This article provides a pretty good overview of the actual role of ideology in higher education. Noam Chomsky created a minor stir sometime back when he argued that universities are actually “far-right” in reply to the usual complaints about universities being dominated by liberal and left ideologues. However, in the context that Chomsky was speaking, he wasn’t entirely wrong. Universities function basically like this: Science and technology departments conduct the research that is necessary for the maintenance of the military-industrial-complex and the high-tech economy. That is particularly true of schools like MIT where Noam spent most of his career.

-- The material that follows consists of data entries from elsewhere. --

(** One round of the loop of [matchLimitOrder] over a price level. *)
Lemma limitLevelBody_step p s :
  Inv s → crosses limit order p →
  ∃ c, limitLevelBody l bestSide p s = Some c ∧
       match c with
       | Continue s' =>
           Inv s' ∧ shrinks (w_book s') (w_book s) ∧
           (levelMeasure bestSide p s' < levelMeasure bestSide p s)%nat
       | Break s' =>
           Inv s' ∧ shrinks (w_book s') (w_book s) ∧
           (0 < w_remainingQty s' → levelOrders bestSide p (w_book s') = [])
       end.
Proof.
  intros HI Hx. unfold limitLevelBody.
  rewrite (walk_inv_filled_iff s HI).
  destruct (Z.ltb_spec 0 (w_remainingQty s)) as [Hrem|Hrem]; simpl.
  2: { eexists. split; [done|]. split; [done|]. split; [apply shrinks_refl|lia]. }
  rewrite (proj2 (Z.leb_gt _ _) Hrem). simpl.
  destruct (levelOrders bestSide p (w_book s)) as [|r q] eqn:Eq.
  { eexists. split; [done|]. split; [done|]. split; [apply shrinks_refl|done]. }
  assert (Hr : r ∈ levelOrders bestSide p (w_book s)) by (rewrite Eq; left).
  destruct (Z.leb_spec (RemainingQuantity (w_heap s !!! r)) 0) as [Hrr|Hrr].
  { (* the head of the queue has nothing left *)
    eexists. split; [done|]. simpl.
    assert (Hs : shrinks (setLevelOrders bestSide p (dropHead (r :: q))
                            (w_book s)) (w_book s)).
    { apply shrinks_setLevelOrders. rewrite Eq. apply dropHead_sublist. }
    split; [by apply walk_inv_with_book|]. split; [done|].
    unfold levelMeasure. simpl.
    rewrite !(levelOrders_dropHead _ _ _ _ _ Eq), Eq. simpl.
    rewrite (proj2 (Z.leb_le _ _) Hrr).
    pose proof (headLive_le (w_heap s) q). lia. }
  set (e := if w_remainingQty s >? RemainingQuantity (w_heap s !!! r)
            then RemainingQuantity (w_heap s !!! r) else w_remainingQty s).
  assert (He : 0 < e ∧ e <= w_remainingQty s ∧
               e <= RemainingQuantity (w_heap s !!! r) ∧
               (e < w_remainingQty s → e = RemainingQuantity (w_heap s !!! r))).
  { unfold e. destruct (Z.gtb_spec (w_remainingQty s)
                          (RemainingQuantity (w_heap s !!! r))); lia. }
  destruct He as (He1 & He2 & He3 & He4).
  rewrite (proj2 (Z.leb_gt _ _) He1).
  destruct (walk_inv_trade s r p e HI Hx Hr He1 He2)
    as (Ea & Er & _ & HI2 & Hfull).
  set (h1 := <[l := Fill e (w_heap s !!! l)]> (w_heap s)) in *.
  set (h2 := <[r := Fill e (h1 !!! r)]> h1) in *.
  rewrite Ea, Er.
  set (s2 := Walk h2 (w_book s) _ _ _) in *.
  pose proof (walk_inv_filled_iff s2 HI2) as Hif. simpl in Hif.
  rewrite Hif, orb_diag.
  destruct (Z.leb_spec (w_remainingQty s - e) 0) as [Hrem2|Hrem2].
  { eexists. split; [done|]. split; [done|].
    split; [apply shrinks_refl|simpl; lia]. }
  destruct (Hfull (He4 ltac:(lia))) as [Hf2 Hr2]. rewrite Hf2.
  set (ob1 := (RemoveOrder (Order.ID (h2 !!! r)) h2 (w_book s)).2).
  assert (Hs1 : shrinks ob1 (w_book s)).
  { apply shrinks_RemoveOrder. by eapply walk_inv_keys. }
  pose proof (walk_inv_with_book ob1 s2 HI2 Hs1) as HI3.
  destruct (Nat.eqb_spec (length (levelOrders bestSide p ob1)) 0) as [El|El].
  - eexists. split; [done|].
    assert (Hs2 : shrinks (deleteOpposite (h2 !!! l) p ob1) ob1).
    { apply shrinks_deleteOpposite.
      eapply shrinks_keys_distinct; [exact Hs1|by eapply walk_inv_keys]. }
    split; [by apply (walk_inv_with_book _ _ HI3)|].
    split; [by eapply shrinks_trans|]. intros _. simpl.
    apply sublist_nil_r. apply length_zero_iff_nil in El. rewrite <- El.
    by apply shrinks_levelOrders.
  - eexists. split; [done|]. split; [done|]. split; [done|].
    unfold levelMeasure. simpl. rewrite Eq. simpl.
    rewrite (proj2 (Z.leb_gt _ _) Hrr).
    pose proof (shrinks_levelOrders _ _ bestSide p Hs1) as Hsub.
    rewrite Eq in Hsub.
    destruct (decide (length (levelOrders bestSide p ob1) < length (r :: q))%nat)
      as [Hlt|Hge].
    + pose proof (headLive_le h2 (levelOrders bestSide p ob1)).
      simpl in Hlt. lia.
    + rewrite (sublist_same_length _ _ Hsub) by lia. simpl.
      rewrite Hr2. simpl. lia.
Qed.

(** One round of the inner loop of [matchMarketOrder]. *)
Lemma marketLevelBody_step p s :
  Inv s → crosses limit order p →
  ∃ c, marketLevelBody l bestSide p s = Some c ∧
       match c with
       | Continue s' =>
           Inv s' ∧ shrinks (w_book s') (w_book s) ∧
           (levelMeasure bestSide p s' < levelMeasure bestSide p s)%nat
       | Break s' =>
           Inv s' ∧ shrinks (w_book s') (w_book s) ∧
           (0 < w_remainingQty s' → levelOrders bestSide p (w_book s') = [])
       end.
Proof.
  intros HI Hx. unfold marketLevelBody.
  destruct (Z.ltb_spec 0 (w_remainingQty s)) as [Hrem|Hrem]; simpl.
  2: { eexists. split; [done|]. split; [done|]. split; [apply shrinks_refl|lia]. }
  destruct (levelOrders bestSide p (w_book s)) as [|r q] eqn:Eq.
  { eexists. split; [done|]. split; [done|]. split; [apply shrinks_refl|done]. }
  assert (Hr : r ∈ levelOrders bestSide p (w_book s)) by (rewrite Eq; left).
  destruct (Z.leb_spec (RemainingQuantity (w_heap s !!! r)) 0) as [Hrr|Hrr].
  { eexists. split; [done|]. simpl.
    assert (Hs : shrinks (setLevelOrders bestSide p (dropHead (r :: q))
                            (w_book s)) (w_book s)).
    { apply shrinks_setLevelOrders. rewrite Eq. apply dropHead_sublist. }
    split; [by apply walk_inv_with_book|]. split; [done|].
    unfold levelMeasure. simpl.
    rewrite !(levelOrders_dropHead _ _ _ _ _ Eq), Eq. simpl.
    rewrite (proj2 (Z.leb_le _ _) Hrr).
    pose proof (headLive_le (w_heap s) q). lia. }
  set (e := if w_remainingQty s >? RemainingQuantity (w_heap s !!! r)
            then RemainingQuantity (w_heap s !!! r) else w_remainingQty s).
  assert (He : 0 < e ∧ e <= w_remainingQty s ∧
               e <= RemainingQuantity (w_heap s !!! r) ∧
               (e < w_remainingQty s → e = RemainingQuantity (w_heap s !!! r))).
  { unfold e. destruct (Z.gtb_spec (w_remainingQty s)
                          (RemainingQuantity (w_heap s !!! r))); lia. }
  destruct He as (He1 & He2 & He3 & He4).
  destruct (walk_inv_trade s r p e HI Hx Hr He1 He2)
    as (Ea & _ & Er & HI2 & Hfull).
  set (h1 := <[l := Fill e (w_heap s !!! l)]> (w_heap s)) in *.
  set (h2 := <[r := Fill e (h1 !!! r)]> h1) in *.
  rewrite Ea, Er.
  set (s2 := Walk h2 (w_book s) _ _ _) in *.
  set (obR := (RemoveOrder (Order.ID (h2 !!! r)) h2 (w_book s)).2).
  assert (HsR : shrinks obR (w_book s)).
  { apply shrinks_RemoveOrder. by eapply walk_inv_keys. }
  set (obD := setLevelOrders bestSide p
                (dropHead (levelOrders bestSide p obR)) obR).
  assert (HsD : shrinks obD (w_book s)).
  { eapply shrinks_trans; [|exact HsR].
    apply shrinks_setLevelOrders, dropHead_sublist. }
  set (ob1 := if IsFilled (h2 !!! r) then obD else w_book s).
  assert (Hs1 : shrinks ob1 (w_book s)).
  { unfold ob1. destruct (IsFilled _); [done|apply shrinks_refl]. }
  pose proof (walk_inv_with_book ob1 s2 HI2 Hs1) as HI3.
  destruct (Z.leb_spec (w_remainingQty s - e) 0) as [Hrem2|Hrem2].
  { eexists. split; [done|]. split; [done|]. split; [done|simpl; lia]. }
  destruct (Nat.eqb_spec (length (levelOrders bestSide p ob1)) 0) as [El|El].
  - eexists. split; [done|].
    assert (Hs2 : shrinks (deleteOpposite (h2 !!! l) p ob1) ob1).
    { apply shrinks_deleteOpposite.
      eapply shrinks_keys_distinct; [exact Hs1|by eapply walk_inv_keys]. }
    split; [by apply (walk_inv_with_book _ _ HI3)|].
    split; [by eapply shrinks_trans|]. intros _. simpl.
    apply sublist_nil_r. apply length_zero_iff_nil in El. rewrite <- El.
    by apply shrinks_levelOrders.
  - eexists. split; [done|]. split; [done|]. split; [done|].
    unfold levelMeasure. simpl. rewrite Eq. simpl.
    rewrite (proj2 (Z.leb_gt _ _) Hrr).
    destruct (Hfull (He4 ltac:(lia))) as [Hf2 _].
    unfold ob1 in *. rewrite Hf2 in *.
    pose proof (shrinks_levelOrders _ _ bestSide p HsR) as Hsub.
    rewrite Eq in Hsub. apply sublist_length in Hsub. simpl in Hsub.
    unfold obD in *. rewrite levelOrders_setLevelOrders in *.
    destruct (tree_Get p (treeOf bestSide obR)); [|done].
    destruct (levelOrders bestSide p obR) as [|x qR]; [done|].
    rewrite dropHead_cons in *. simpl in Hsub.
    pose proof (headLive_le h2 qR). lia.
Qed.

Business schools and economics departments generally teach from a neoliberal perspective, which reflects the dominant ruling class ideology, the occasional token libertarians, Marxists, or unreconstructed Keynesians notwithstanding. Technical and professional schools are mostly about churning out skilled workers and technocratic managers. It is only in the humanities and liberal arts departments that liberal and left opinion flourishes. Political science and international relations professors tend to be mostly technocratic centrists, mainstream liberals, left-of-center progressives, with a minority of neocons and occasional libertarians. Traditional humanities fields like history tend to be dominated by left-of-center types (the kinds of folks who would be enthusiastic Obama voters). Education, social work, and social sciences departments tend to be further left, often functioning as seminaries for “progressive activists.”
The craziest SJW types tend to be in “fringe” departments that didn’t exist a few decades ago like gender studies, cultural studies, ethnic studies, etc. Some English departments, mass communications programs, and art schools have a large number of these types (mostly because many creative types often have far-left political and social views). “Diversity mania” is found in a wide range of fields, including seeming non-ideological ones like healthcare, although this is more about technocratic management than an ideology per se.
By Jon A. Shields
When concerns over the homogeneity of university faculty are raised, conservatives and liberals tend to hunker down into a battle of grievances. Conservatives point to instances of political bias and the need for “real” diversity in higher education, while liberals remind their conservative opponents of the still-low number of minority professors and the importance of their perspectives. It should be possible to overcome this impasse. Both the right and left tend to define diversity too narrowly and inconsistently, and both would benefit from broadening their appreciation for the value of diversity in higher education.